Il termine psicosi indica una vasta gamma di disturbi psichiatrici che si manifestano con severi sintomi di varia natura, in cui l’individuo sperimenta una distorsione o una perdita di contatto con la realtà, ossia un’incapacità di distinguere il proprio mondo interiore dalla realtà esterna. La psicosi può essere intesa come un cambiamento radicale che ha effetti sconvolgenti sul sé causando il deragliamento, l’interruzione o la paralisi della traiettoria di sviluppo della persona.

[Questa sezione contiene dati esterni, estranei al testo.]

(** * Project Flume producer: incremental fetch, watermarks, deduplication

    A shallow embedding of [producer/producer.py].  Python values that
    come out of [json.loads] are the inductive [value]; the persisted
    state is a finite map from source names to records; instants are
    integers counting microseconds since the epoch (the resolution of
    Python's [datetime]); exceptions are an explicit outcome; the wall
    clock, the HTTP server and the object store are the [World] the
    program runs in. *)

From Stdlib Require Import ZArith String Ascii.
From stdpp Require Import base option list gmap strings pretty.

Set Warnings "-register-all".
Local Open Scope string_scope.
Local Open Scope list_scope.
Local Open Scope Z_scope.

(** ** Python values *)

(** What [json.loads] produces.  Numbers are integers: quality codes,
    identifiers and counters are; floating point is outside the model. *)
Inductive value : Type :=
  | VNone
  | VBool (b : bool)
  | VInt (n : Z)
  | VStr (s : string)
  | VList (l : list value)
  | VDict (d : list (string * value)).

Abbreviation dict := (list (string * value)).

(** Python truthiness ([if x], [not x], [x or y]). *)
Definition truthy (v : value) : bool :=
  match v with
  | VNone => false
  | VBool b => b
  | VInt n => negb (n =? 0)
  | VStr s => negb (String.eqb s "")
  | VList l => match l with [] => false | _ => true end
  | VDict d => match d with [] => false | _ => true end
  end.

(** [x or y]. *)
Definition py_or (x y : value) : value := if truthy x then x else y.

(** [d.get(k)]: the value bound to [k], [None] when there is none. *)
Fixpoint dict_get (k : string) (d : dict) : value :=
  match d with
  | [] => VNone
  | (k', v) :: d' => if String.eqb k k' then v else dict_get k d'
  end.

(** The exceptions the producer can meet. *)
Inductive exn : Type :=
  | TypeError
  | AttributeError
  | ValueError
  | HTTPError (status : Z)
  | ConnectionError
  | ClientError.

(** The result of running a piece of Python: a value, or a raised exception. *)
Inductive outcome (A : Type) : Type :=
  | Ok (a : A)
  | Raise (e : exn).
Arguments Ok {A} a.
Arguments Raise {A} e.

(** The integer a value compares as under [<]; [bool] is a subclass of
    [int].  Strings, lists, dicts and [None] do not compare with an int. *)
Definition as_int (v : value) : option Z :=
  match v with
  | VInt n => Some n
  | VBool b => Some (if b then 1 else 0)
  | _ => None
  end.

(** [v < n] for an int [n]: [TypeError] when [v] is not a number. *)
Definition py_lt_int (v : value) (n : Z) : outcome bool :=
  match as_int v with
  | Some q => Ok (q <? n)
  | None => Raise TypeError
  end.

(** ** Configuration (module-level constants read from the environment) *)

Record Config : Type := {
  S3_BUCKET_NAME : string;
  KMS_KEY_ID : string;
  STATE_S3_KEY : string;
  API_URL_SWOB : string;
  API_URL_HYDROMETRIC : string;
  API_URL_CLIMATE_HOURLY : string;
  DEFAULT_INITIAL_LOOKBACK_MIN : Z;
  CLIMATE_HOURLY_LOOKBACK_DAYS : Z;
  FETCH_LIMIT : Z;
  MIN_QA_THRESHOLD : Z;
  MAX_FUTURE_DAYS : Z;
  INCREMENTAL_OVERLAP_MIN : Z
}.

(** The values the module takes when only the bucket is configured. *)
Definition default_config : Config := {|
  S3_BUCKET_NAME := "flume-bucket";
  KMS_KEY_ID := "";
  STATE_S3_KEY := "data_state/state.json";
  API_URL_SWOB := "https://api.weather.gc.ca/collections/swob-realtime/items?lang=en";
  API_URL_HYDROMETRIC := "https://api.weather.gc.ca/collections/hydrometric-realtime/items?lang=en";
  API_URL_CLIMATE_HOURLY := "https://api.weather.gc.ca/collections/climate-hourly/items?lang=en";
  DEFAULT_INITIAL_LOOKBACK_MIN := 60;
  CLIMATE_HOURLY_LOOKBACK_DAYS := 7;
  FETCH_LIMIT := 500;
  MIN_QA_THRESHOLD := 0;
  MAX_FUTURE_DAYS := 1;
  INCREMENTAL_OVERLAP_MIN := 15
|}.

(** [obj.get(k)]: only a dict has the method. *)
Definition py_get (obj : value) (k : string) : outcome value :=
  match obj with
  | VDict d => Ok (dict_get k d)
  | _ => Raise AttributeError
  end.

(** Sequencing of computations that may raise. *)
Definition obind {A B : Type} (c : outcome A) (k : A -> outcome B) : outcome B :=
  match c with
  | Ok a => k a
  | Raise e => Raise e
  end.

(** ** Quality filter *)

Definition critical_fields : list string := ["air_temp"; "rel_hum"; "stn_pres"].

(** The [for field in critical_fields] loop of [is_high_quality_data]: an
    absent code is skipped, the first code below the threshold ends the
    loop with [False]. *)
Fixpoint quality_loop (cfg : Config) (props : value) (fields : list string) : outcome bool :=
  match fields with
  | [] => Ok true
  | field :: rest =>
      let qa_field := field +:+ "-qa" in
      obind (py_get props qa_field) (fun qa_value =>
        match qa_value with
        | VNone => quality_loop cfg props rest
        | _ =>
            obind (py_lt_int qa_value (MIN_QA_THRESHOLD cfg)) (fun low =>
              if low then Ok false else quality_loop cfg props rest)
        end)
  end.

Definition is_high_quality_data (cfg : Config) (name : string) (props : value) : outcome bool :=
  if negb (String.eqb name "swob") then Ok true
  else quality_loop cfg props critical_fields.

(** ** Instants and the datetime library *)

(** An aware UTC [datetime]: microseconds since the epoch.  Instants are
    unbounded integers; the range of Python's [datetime] (years 1 to 9999)
    and the overflow of arithmetic at its ends are not modelled. *)
Abbreviation datetime := Z.

Definition timedelta_minutes (m : Z) : Z := m * 60000000.
Definition timedelta_days (d : Z) : Z := d * 86400000000.

(** The functions of Python's [datetime] module the producer calls.  They
    belong to the standard library, not to this program, so the
    development is parametric in them:
    - [fromisoformat_utc s] is [datetime.fromisoformat(s).astimezone(timezone.utc)],
      [None] when the call raises;
    - [strptime_utc s fmt] is [datetime.strptime(s, fmt).replace(tzinfo=timezone.utc)],
      [None] when the call raises;
    - [isoformat] and [strftime fmt] print an aware UTC instant. *)
Class DatetimeLib : Type := {
  fromisoformat_utc : string -> option datetime;
  strptime_utc : string -> string -> option datetime;
  isoformat : datetime -> string;
  strftime : string -> datetime -> string
}.

Definition hashable (v : value) : bool :=
  match v with
  | VList _ | VDict _ => false
  | _ => true
  end.

(** [str()] of a list or dict, which is never the empty string, and the
    built-in [hash] of a string, which the interpreter fixes per process. *)
Class PyRuntime : Type := {
  py_repr : value -> string;
  py_hash : string -> Z;
  py_repr_nonempty : forall v, hashable v = false -> py_repr v <> ""
}.

(** [str(v)]. *)
Definition py_str `{PyRuntime} (v : value) : string :=
  match v with
  | VStr s => s
  | VInt n => pretty n
  | VBool true => "True"
  | VBool false => "False"
  | VNone => "None"
  | _ => py_repr v
  end.

(** ** The persisted ingestion state *)

(** The [run_metadata] dict.  The two rejection counts and the two
    observation bounds are absent ([None]) in the metadata of a run that
    fetched nothing; the duration is kept in microseconds. *)
Record RunMetadata : Type := {
  features_fetched : nat;
  features_new : nat;
  features_rejected_quality : option nat;
  features_rejected_timestamp : option nat;
  run_duration_seconds : Z;
  oldest_observation : option string;
  newest_observation : option string
}.

(** One source's sub-state, [state[name]].  A key that is absent from the
    JSON object is [None]; [per_station] is only ever read through
    [setdefault("per_station", {})], so an absent map is the empty map. *)
Record SourceState : Type := {
  global_last_processed_dt : option string;
  per_station : gmap string string;
  last_run_timestamp : option string;
  stations_tracked : option nat;
  run_metadata : option RunMetadata
}.

(** [{}] as a sub-state. *)
Definition empty_source : SourceState := {|
  global_last_processed_dt := None;
  per_station := ∅;
  last_run_timestamp := None;
  stations_tracked := None;
  run_metadata := None
|}.

Abbreviation State := (gmap string SourceState).

(** [state.get(name, {})]: the sub-state of a source as the program reads it. *)
Definition substate (st : State) (name : string) : SourceState :=
  default empty_source (st !! name).

(** ** The world the producer runs in *)

(** An HTTP request as [requests.get] receives it: the URL and, on the
    first request only, the query parameters. *)
Record request : Type := {
  req_url : string;
  req_params : option (gmap string string)
}.

(** What one [requests.get(...)] followed by [raise_for_status()] and
    [json()] can come to. *)
Inductive http_outcome : Type :=
  | HttpOk (body : value)
  | HttpStatusError (status : Z)
  | HttpTransportError
  | HttpNotJson.

(** A call of [s3.put_object]. *)
Inductive s3_put : Type :=
  | PutDelta (key : string) (features : list value)
  | PutState (key : string) (st : State).

(** The environment outside the process: what the wall clock shows at each
    reading, and whether the n-th [put_object] call succeeds. *)
Record Env : Type := {
  clock : nat -> datetime;
  put_ok : nat -> bool
}.

(** The mutable part: the [state] dict (one object, aliased by every
    reference the program holds), the number of clock readings so far, the
    responses the server has still to give, the requests made and the
    [put_object] calls made. *)
Record World : Type := {
  w_state : State;
  w_ticks : nat;
  w_responses : list http_outcome;
  w_requests : list request;
  w_puts : list s3_put
}.

Definition set_state (f : State -> State) (w : World) : World :=
  {| w_state := f (w_state w); w_ticks := w_ticks w; w_responses := w_responses w;
     w_requests := w_requests w; w_puts := w_puts w |}.

(** Stateful computations that may raise; the world survives a raise. *)
Definition M (A : Type) : Type := World -> outcome A * World.

Definition ret {A : Type} (a : A) : M A := fun w => (Ok a, w).
Definition raise {A : Type} (e : exn) : M A := fun w => (Raise e, w).
Definition bind {A B : Type} (c : M A) (k : A -> M B) : M B :=
  fun w => match c w with
           | (Ok a, w') => k a w'
           | (Raise e, w') => (Raise e, w')
           end.
Definition lift {A : Type} (c : outcome A) : M A := fun w => (c, w).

I disturbi psicotici hanno un’età di insorgenza compresa tra i 14 e i 35 anni, si manifestano con sintomi positivi (inizialmente dispercezioni, fino a franchi deliri ed allucinazioni) e negativi (ritiro sociale, apatia, rallentamento, appiattimento emotivo). In sintesi, comprendono disorganizzazione del pensiero e del linguaggio, bizzarrie comportamentali, disturbi affettivi e marcato calo del funzionamento (APA, 2013). Inoltre, possono essere presenti altri sintomi quali deflessione dell’umore, ansia, disturbi del sonno, disturbi dell’attenzione, della concentrazione e della memoria che comportano spesso scarsa prestazione scolastica o lavorativa. I principali disturbi psicotici o forme di psicosi sono: Schizofrenia, Disturbo delirante, Disturbo schizofreniforme, Disturbo schizoaffettivo e Disturbo psicotico breve.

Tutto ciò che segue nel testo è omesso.